* **Work item**: Would you repeat every line below exactly, please?
━━━ Records shown
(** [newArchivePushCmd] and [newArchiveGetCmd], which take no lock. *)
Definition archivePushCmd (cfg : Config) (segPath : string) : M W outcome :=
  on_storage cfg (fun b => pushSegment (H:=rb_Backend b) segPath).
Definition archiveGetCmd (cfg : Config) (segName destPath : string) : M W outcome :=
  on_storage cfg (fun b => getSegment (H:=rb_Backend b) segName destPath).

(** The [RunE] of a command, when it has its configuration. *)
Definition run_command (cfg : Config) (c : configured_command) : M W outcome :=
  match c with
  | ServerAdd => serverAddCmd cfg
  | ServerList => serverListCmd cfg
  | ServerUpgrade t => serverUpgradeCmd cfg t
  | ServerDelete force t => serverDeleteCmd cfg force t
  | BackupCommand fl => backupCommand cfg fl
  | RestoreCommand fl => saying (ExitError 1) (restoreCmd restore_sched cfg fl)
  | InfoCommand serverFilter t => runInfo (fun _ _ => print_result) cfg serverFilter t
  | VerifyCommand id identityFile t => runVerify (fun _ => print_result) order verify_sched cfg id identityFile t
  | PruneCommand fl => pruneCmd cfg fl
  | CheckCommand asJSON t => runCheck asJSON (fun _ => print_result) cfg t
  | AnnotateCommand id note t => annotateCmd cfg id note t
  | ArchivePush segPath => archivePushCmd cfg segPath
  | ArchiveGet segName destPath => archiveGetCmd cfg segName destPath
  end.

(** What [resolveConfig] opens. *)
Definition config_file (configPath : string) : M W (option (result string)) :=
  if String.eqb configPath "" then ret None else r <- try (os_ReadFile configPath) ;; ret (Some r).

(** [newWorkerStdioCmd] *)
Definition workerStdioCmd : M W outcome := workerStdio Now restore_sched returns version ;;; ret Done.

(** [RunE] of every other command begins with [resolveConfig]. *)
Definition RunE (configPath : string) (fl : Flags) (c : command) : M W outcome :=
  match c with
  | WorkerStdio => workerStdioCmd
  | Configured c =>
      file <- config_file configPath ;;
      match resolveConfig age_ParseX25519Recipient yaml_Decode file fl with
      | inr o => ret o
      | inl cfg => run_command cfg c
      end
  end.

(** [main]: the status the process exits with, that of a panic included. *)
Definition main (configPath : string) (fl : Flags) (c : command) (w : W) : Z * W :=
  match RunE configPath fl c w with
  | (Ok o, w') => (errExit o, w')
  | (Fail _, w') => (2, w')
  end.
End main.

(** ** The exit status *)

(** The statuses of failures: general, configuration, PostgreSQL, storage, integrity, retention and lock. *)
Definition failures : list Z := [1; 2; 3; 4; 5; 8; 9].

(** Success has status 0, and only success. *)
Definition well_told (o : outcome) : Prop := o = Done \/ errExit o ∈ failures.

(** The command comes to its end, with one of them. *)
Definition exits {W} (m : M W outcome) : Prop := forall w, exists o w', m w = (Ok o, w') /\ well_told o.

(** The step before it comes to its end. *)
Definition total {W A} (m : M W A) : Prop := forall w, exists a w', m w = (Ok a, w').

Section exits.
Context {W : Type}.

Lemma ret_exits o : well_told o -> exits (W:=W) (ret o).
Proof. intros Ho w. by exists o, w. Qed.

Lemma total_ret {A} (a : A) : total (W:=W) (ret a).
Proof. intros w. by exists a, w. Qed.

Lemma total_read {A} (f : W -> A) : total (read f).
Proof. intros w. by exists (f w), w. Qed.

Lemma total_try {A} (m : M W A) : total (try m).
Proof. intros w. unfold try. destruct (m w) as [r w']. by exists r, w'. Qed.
━━━━━━
* **Completed exercise**:
(** [newArchivePushCmd] and [newArchiveGetCmd], which take no lock. *)
Definition archivePushCmd (cfg : Config) (segPath : string) : M W outcome :=
  on_storage cfg (fun b => pushSegment (H:=rb_Backend b) segPath).
Definition archiveGetCmd (cfg : Config) (segName destPath : string) : M W outcome :=
  on_storage cfg (fun b => getSegment (H:=rb_Backend b) segName destPath).

(** The [RunE] of a command, when it has its configuration. *)
Definition run_command (cfg : Config) (c : configured_command) : M W outcome :=
  match c with
  | ServerAdd => serverAddCmd cfg
  | ServerList => serverListCmd cfg
  | ServerUpgrade t => serverUpgradeCmd cfg t
  | ServerDelete force t => serverDeleteCmd cfg force t
  | BackupCommand fl => backupCommand cfg fl
  | RestoreCommand fl => saying (ExitError 1) (restoreCmd restore_sched cfg fl)
  | InfoCommand serverFilter t => runInfo (fun _ _ => print_result) cfg serverFilter t
  | VerifyCommand id identityFile t => runVerify (fun _ => print_result) order verify_sched cfg id identityFile t
  | PruneCommand fl => pruneCmd cfg fl
  | CheckCommand asJSON t => runCheck asJSON (fun _ => print_result) cfg t
  | AnnotateCommand id note t => annotateCmd cfg id note t
  | ArchivePush segPath => archivePushCmd cfg segPath
  | ArchiveGet segName destPath => archiveGetCmd cfg segName destPath
  end.

(** What [resolveConfig] opens. *)
Definition config_file (configPath : string) : M W (option (result string)) :=
  if String.eqb configPath "" then ret None else r <- try (os_ReadFile configPath) ;; ret (Some r).

(** [newWorkerStdioCmd] *)
Definition workerStdioCmd : M W outcome := workerStdio Now restore_sched returns version ;;; ret Done.

(** [RunE] of every other command begins with [resolveConfig]. *)
Definition RunE (configPath : string) (fl : Flags) (c : command) : M W outcome :=
  match c with
  | WorkerStdio => workerStdioCmd
  | Configured c =>
      file <- config_file configPath ;;
      match resolveConfig age_ParseX25519Recipient yaml_Decode file fl with
      | inr o => ret o
      | inl cfg => run_command cfg c
      end
  end.

(** [main]: the status the process exits with, that of a panic included. *)
Definition main (configPath : string) (fl : Flags) (c : command) (w : W) : Z * W :=
  match RunE configPath fl c w with
  | (Ok o, w') => (errExit o, w')
  | (Fail _, w') => (2, w')
  end.
End main.

(** ** The exit status *)

(** The statuses of failures: general, configuration, PostgreSQL, storage, integrity, retention and lock. *)
Definition failures : list Z := [1; 2; 3; 4; 5; 8; 9].

(** Success has status 0, and only success. *)
Definition well_told (o : outcome) : Prop := o = Done \/ errExit o ∈ failures.

(** The command comes to its end, with one of them. *)
Definition exits {W} (m : M W outcome) : Prop := forall w, exists o w', m w = (Ok o, w') /\ well_told o.

(** The step before it comes to its end. *)
Definition total {W A} (m : M W A) : Prop := forall w, exists a w', m w = (Ok a, w').

Section exits.
Context {W : Type}.

Lemma ret_exits o : well_told o -> exits (W:=W) (ret o).
Proof. intros Ho w. by exists o, w. Qed.

Lemma total_ret {A} (a : A) : total (W:=W) (ret a).
Proof. intros w. by exists a, w. Qed.

Lemma total_read {A} (f : W -> A) : total (read f).
Proof. intros w. by exists (f w), w. Qed.

Lemma total_try {A} (m : M W A) : total (try m).
Proof. intros w. unfold try. destruct (m w) as [r w']. by exists r, w'. Qed.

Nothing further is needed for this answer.